Tonight felt different, though. Too quiet. Even the air vents sounded tired. When she finally packed up and headed to the elevator, the floor lights flickered like they were losing confidence.
She pressed the button. The doors opened with a soft chime. Warm lights, clean metal walls — nothing strange there. She stepped inside and hit the lobby. The elevator didn’t move. No drop, no hum, no motion at all. It just stalled in place like it was thinking.
Then the screen above the door blinked.
Not “1.”
Not “L.”
But a number she’d never seen before:
–3
Her building only went down to –1.
The elevator doors slid shut on their own before she could step out.
The motion came all at once — a fast, heavy drop, like the cable wanted to snap. Clara grabbed the rail, heart pounding. The elevator lights dimmed, then warmed into an orange tint she didn’t recognize.
She felt it slowing down long before it should’ve.

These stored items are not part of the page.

(* ===== verification/Transport.v ===== *)
(** * The serial transport

    [wisol_sigfox__serial_sync] is declared in [src/wisol_sigfox.h] and
    implemented by the user of the driver: it sends one command line and
    places the module's answer in the response array.  The driver's
    theorems are proved against the interface [Transport]; a scripted
    transport implements it for the closed examples.

    One call of the driver runs in the monad [M]: a state made of the
    transport's own state and the log of the calls made so far, and a
    result that is [None] when the C code's behaviour is undefined. *)

From S2P Require Import Prelude CString.

(** ** C integers *)

(** Conversion to [int] (32 bits, two's complement). *)
Definition to_int (z : Z) : Z := (z + 2 ^ 31) mod 2 ^ 32 - 2 ^ 31.

(** Conversion to [uint8_t]. *)
Definition to_uint8 (z : Z) : Z := z mod 256.

(** [sizeof a] for an array of [char], as the [int] argument it becomes. *)
Definition sizeof (a : list ascii) : Z := to_int (Z.of_nat (length a)).

(** ** The interface *)

(** What one call hands to the transport: the command line, the size of
    the response array and the timeout in milliseconds. *)
Record call : Type := Call {
  call_cmd : list ascii;
  call_size : Z;
  call_timeout : Z
}.

#[export] Instance call_eq_dec : EqDecision call.
Proof. solve_decision. Defined.

(** A transport answers a call with the characters it stores at the start
    of the response array, never more than the size it was given.  The
    bound is an assumption on the user's implementation: the header only
    names the parameter ([size of response buffer]); the specification
    has it ([truncated to capacity if necessary]).  It is what keeps the
    driver's arrays from being overrun, and it makes a size that is zero
    or negative mean that nothing is stored. *)
Class Transport (T : Type) : Type := {
  respond : T -> call -> list ascii * T;
  respond_bound : forall t c, (length (respond t c).1 <= Z.to_nat (call_size c))%nat
}.

(** A transport that terminates every answer inside the size it is given. *)
Class Terminating (T : Type) `{Transport T} : Prop :=
  respond_terminated : forall t c, 0 < call_size c -> NUL ∈ (respond t c).1.

(** ** The driver's monad *)

Record world (T : Type) : Type := World {
  dev : T;
  calls : list call
}.
Arguments World {T} _ _.
Arguments dev {T} _.
Arguments calls {T} _.

Definition M (T A : Type) : Type := world T -> option (A * world T).

#[export] Instance M_ret {T} : MRet (M T) := fun A x w => Some (x, w).

#[export] Instance M_bind {T} : MBind (M T) := fun A B f m w =>
  match m w with
  | Some (a, w') => f a w'
  | None => None
  end.

(** A step that does not touch the transport. *)
Definition lift {T A} (o : option A) : M T A := fun w =>
  match o with
  | Some a => Some (a, w)
  | None => None
  end.

(** The response array after the transport stored [answer] at its start. *)
Definition stored (answer buf : list ascii) : list ascii :=
  answer ++ drop (length answer) buf.

(** ** [wisol_sigfox__serial_sync(cmd, p_response_buf, sz, timeout)]

    The transport reads the command line in [cmd] and its answer is stored
    at the start of [p_response_buf], whose new contents are returned.  The
    call is undefined if [cmd] holds no terminated string or the answer
    does not fit the array that [p_response_buf] really is. *)
Definition wisol_sigfox__serial_sync {T} `{Transport T}
    (cmd p_response_buf : list ascii) (sz_response_buf timeout : Z)
  : M T (list ascii) := fun w =>
  line ← cstr cmd;
  let c := Call line sz_response_buf timeout in
  let '(answer, d) := respond (dev w) c in
  assert! (bool_decide (length answer <= length p_response_buf)%nat);
  Some (stored answer p_response_buf, World d (calls w ++ [c])).

(** ** A scripted transport

    Its state is the list of answers still to give; each call consumes the
    first, cut to the size of the response array.  When the script is
    exhausted nothing is stored. *)
Definition script : Type := list (list ascii).

Definition script_respond (t : script) (c : call) : list ascii * script :=
  match t with
  | [] => ([], [])
  | a :: t' => (take (Z.to_nat (call_size c)) a, t')
  end.

#[export, refine] Instance script_transport : Transport script :=
  {| respond := script_respond |}.
Proof.
  intros [|a t] c; simpl; [lia|]. rewrite length_take. lia.
Defined.

(** ** A line transport

    The transport the driver is written for: each answer is a line of text,
    stored cut to the size of the response array and always terminated. *)
Record lines : Type := Lines { pending : list (list ascii) }.

Definition lines_respond (t : lines) (c : call) : list ascii * lines :=
  let text := default [] (head (pending t)) in
  (match Z.to_nat (call_size c) with
   | O => []
   | S m => take m text ++ [NUL]
   end, Lines (tail (pending t))).

#[export, refine] Instance lines_transport : Transport lines :=
  {| respond := lines_respond |}.
Proof.
  intros t c. unfold lines_respond. simpl.
  destruct (Z.to_nat (call_size c)) as [|m]; simpl; [lia|].
  rewrite length_app, length_take. simpl. lia.
Defined.

#[export] Instance lines_terminating : Terminating lines.
Proof.
  intros t c Hc. unfold respond, lines_transport, lines_respond. simpl.
  destruct (Z.to_nat (call_size c)) as [|m] eqn:E; [lia|].
  apply elem_of_app. right. by apply list_elem_of_singleton.
Qed.

(** * Properties *)

Section monad.
Context {T : Type}.
Implicit Types (w : world T).

Lemma M_bind_Some {A B} (m : M T A) (f : A -> M T B) w b w2 :
  (m ≫= f) w = Some (b, w2) <->
  exists a w1, m w = Some (a, w1) /\ f a w1 = Some (b, w2).
Proof.
  unfold mbind, M_bind. destruct (m w) as [[a w1]|].
  - split; [eauto | by intros (? & ? & [= <- <-] & ?)].
  - split; [done | by intros (? & ? & ? & _)].
Qed.

Lemma M_bind_eq {A B} (m : M T A) (f : A -> M T B) w a w1 :
  m w = Some (a, w1) -> (m ≫= f) w = f a w1.
Proof. intros Hm. unfold mbind, M_bind. by rewrite Hm. Qed.

Lemma M_bind_None {A B} (m : M T A) (f : A -> M T B) w :
  m w = None -> (m ≫= f) w = None.
Proof. intros Hm. unfold mbind, M_bind. by rewrite Hm. Qed.

(** A function applied to the result changes neither whether the
    computation is defined nor the state it leaves. *)
Lemma M_bind_ret_Some {A B} (m : M T A) (f : A -> B) w b w' :
  (m ≫= fun a => mret (f a)) w = Some (b, w') <->
  exists a, m w = Some (a, w') /\ b = f a.
Proof.
  rewrite M_bind_Some. split.
  - intros (a & w1 & Hm & [= <- <-]). eauto.
  - intros (a & Hm & ->). by exists a, w'.
Qed.

Lemma M_bind_ret_is_Some {A B} (m : M T A) (f : A -> B) w :
  is_Some ((m ≫= fun a => mret (f a)) w) <-> is_Some (m w).
Proof.
  unfold mbind, M_bind. destruct (m w) as [[a w1]|]; [|done].
  split; intros _; by eexists.
Qed.

Lemma lift_Some {A} (o : option A) w a w' :
  lift o w = Some (a, w') <-> o = Some a /\ w' = w.
Proof.
  unfold lift. destruct o; [|by split; [|intros []]].
  split; [by intros [= -> ->] | by intros [[= ->] ->]].
Qed.

Lemma bind_lift_Some {A B} (o : option A) (f : A -> M T B) a w :
  o = Some a -> (lift o ≫= f) w = f a w.
Proof. by intros ->. Qed.

Lemma bind_lift_None {A B} (f : A -> M T B) w :
  (lift (@None A) ≫= f) w = None.
Proof. done. Qed.

End monad.

Section transport.
Context {T : Type} `{Transport T}.
Implicit Types (w : world T) (buf cmd : list ascii).

Lemma to_int_small z : - 2 ^ 31 <= z < 2 ^ 31 -> to_int z = z.
Proof. intros Hz. unfold to_int. rewrite Z.mod_small; lia. Qed.

(** Beyond [INT_MAX] the conversion wraps to a negative number. *)
Lemma to_int_wrap z : 2 ^ 31 <= z < 2 ^ 32 -> to_int z = z - 2 ^ 32.
Proof.
  intros Hz. unfold to_int.
  rewrite <- (Z.mod_unique_pos (z + 2 ^ 31) (2 ^ 32) 1 (z - 2 ^ 31)); lia.
Qed.

(** A size converted to [int] is never larger than the size. *)
Lemma to_int_of_nat_le (n : nat) : (Z.to_nat (to_int (Z.of_nat n)) <= n)%nat.
Proof.
  unfold to_int. pose proof (Z.mod_le (Z.of_nat n + 2 ^ 31) (2 ^ 32)). lia.
Qed.

Lemma to_uint8_range z : 0 <= to_uint8 z < 256.
Proof. apply Z.mod_pos_bound. lia. Qed.

Lemma to_uint8_small z : 0 <= z < 256 -> to_uint8 z = z.
Proof. apply Z.mod_small. Qed.

(** One call, in every case: the line is the string of [cmd], the call is
    logged and the answer stored when it fits the array that the response
    buffer really is; the call is undefined when it does not. *)
Lemma serial_sync_eq cmd line buf sz tmo w :
  cstr cmd = Some line ->
  let c := Call line sz tmo in
  let r := respond (dev w) c in
  wisol_sigfox__serial_sync cmd buf sz tmo w =
    if bool_decide (length r.1 <= length buf)%nat
    then Some (stored r.1 buf, World r.2 (calls w ++ [c])) else None.
Proof.
  intros Hl c r. unfold wisol_sigfox__serial_sync. rewrite Hl. simpl. fold c r.
  destruct r as [a d]. simpl. by case_bool_decide.
Qed.

(** The answer of a transport always fits an array of the size it was
    told: the call is defined, logs itself, and changes only the start of
    the response array. *)
Lemma serial_sync_Some cmd line buf sz tmo w :
  cstr cmd = Some line -> (Z.to_nat sz <= length buf)%nat ->
  let c := Call line sz tmo in
  let r := respond (dev w) c in
  wisol_sigfox__serial_sync cmd buf sz tmo w =
    Some (stored r.1 buf, World r.2 (calls w ++ [c])).
Proof.
  intros Hl Hsz c r. rewrite (serial_sync_eq _ _ _ _ _ _ Hl). fold c r.
  pose proof (respond_bound (dev w) c) as Hb. fold r in Hb. simpl in Hb.
  by rewrite bool_decide_true by lia.
Qed.

Lemma serial_sync_inv cmd buf sz tmo w buf' w' :
  wisol_sigfox__serial_sync cmd buf sz tmo w = Some (buf', w') ->
  exists line, cstr cmd = Some line /\
    let c := Call line sz tmo in
    let r := respond (dev w) c in
    buf' = stored r.1 buf /\ (length r.1 <= length buf)%nat /\
    w' = World r.2 (calls w ++ [c]).
Proof.
  unfold wisol_sigfox__serial_sync. intros Hs.
  destruct (cstr cmd) as [line|]; [|done]. simpl in Hs. exists line. split; [done|].
  destruct (respond (dev w) (Call line sz tmo)) as [a d]. simpl in *.
  destruct (bool_decide_reflect (length a <= length buf)%nat); [|done]. by inv Hs.
Qed.

Lemma length_stored (a buf : list ascii) :
  (length a <= length buf)%nat -> length (stored a buf) = length buf.
Proof. intros Hl. unfold stored. rewrite length_app, length_drop. lia. Qed.

(** An answer stored over a cleared array is followed by a terminator. *)
Lemma stored_cleared (a rest : list ascii) n :
  (length a < n)%nat ->
  stored a (replicate n NUL ++ rest) =
    a ++ NUL :: replicate (n - S (length a)) NUL ++ rest.
Proof.
  intros Hl. unfold stored. f_equal.
  rewrite drop_app_le by len.
  rewrite drop_replicate.
  by replace (n - length a)%nat with (S (n - S (length a))) by lia.
Qed.

(** A terminated answer hides what the array held before. *)
Lemma cstr_stored (a buf : list ascii) : NUL ∈ a -> cstr (stored a buf) = cstr a.
Proof. apply cstr_app_l. Qed.

(** With a transport that terminates its answers, the response array holds
    the text of the answer, whatever it held before. *)
Lemma cstr_stored_terminated `{!Terminating T} (t : T) c (buf : list ascii) :
  0 < call_size c -> cstr (stored (respond t c).1 buf) = Some (strn (respond t c).1).
Proof.
  intros Hc. pose proof (respond_terminated t c Hc) as Hin.
  rewrite cstr_stored by done. destruct (cstr (respond t c).1) as [s|] eqn:E.
  - by rewrite (cstr_Some_strn _ _ E).
  - by apply cstr_None in E.
Qed.

(** The same, as the contents of the array. *)
Lemma stored_terminated `{!Terminating T} (t : T) c (buf : list ascii) :
  0 < call_size c ->
  exists rest, stored (respond t c).1 buf = strn (respond t c).1 ++ NUL :: rest.
Proof.
  intros Hc. destruct (strn_split _ (respond_terminated t c Hc)) as [rest Hr].
  exists (rest ++ drop (length (respond t c).1) buf). unfold stored.
  rewrite Hr at 1. by rewrite <- app_assoc.
Qed.


End transport.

Thirty seconds, maybe more.
Way too long for two floors.
When the doors opened, her stomach tightened.
A hallway stretched out, concrete walls damp with moisture. No signs. No exit lights. Just one flickering bulb far down the corridor.
She stepped out because staying inside felt worse.
Her footsteps echoed in a way they shouldn’t have — too delayed, too soft, like the hall swallowed the sound. She reached the end of the corridor and found a single door. Old. Rusted. Scratched from the inside.
She pushed it slightly.
Just enough to peek.
Just enough to regret it instantly.
Inside was her office.
Same desk. Same chair.
Except everything was covered in dust, as if it had been abandoned for years. Papers on the floor. Coffee mug cracked. Monitor smashed.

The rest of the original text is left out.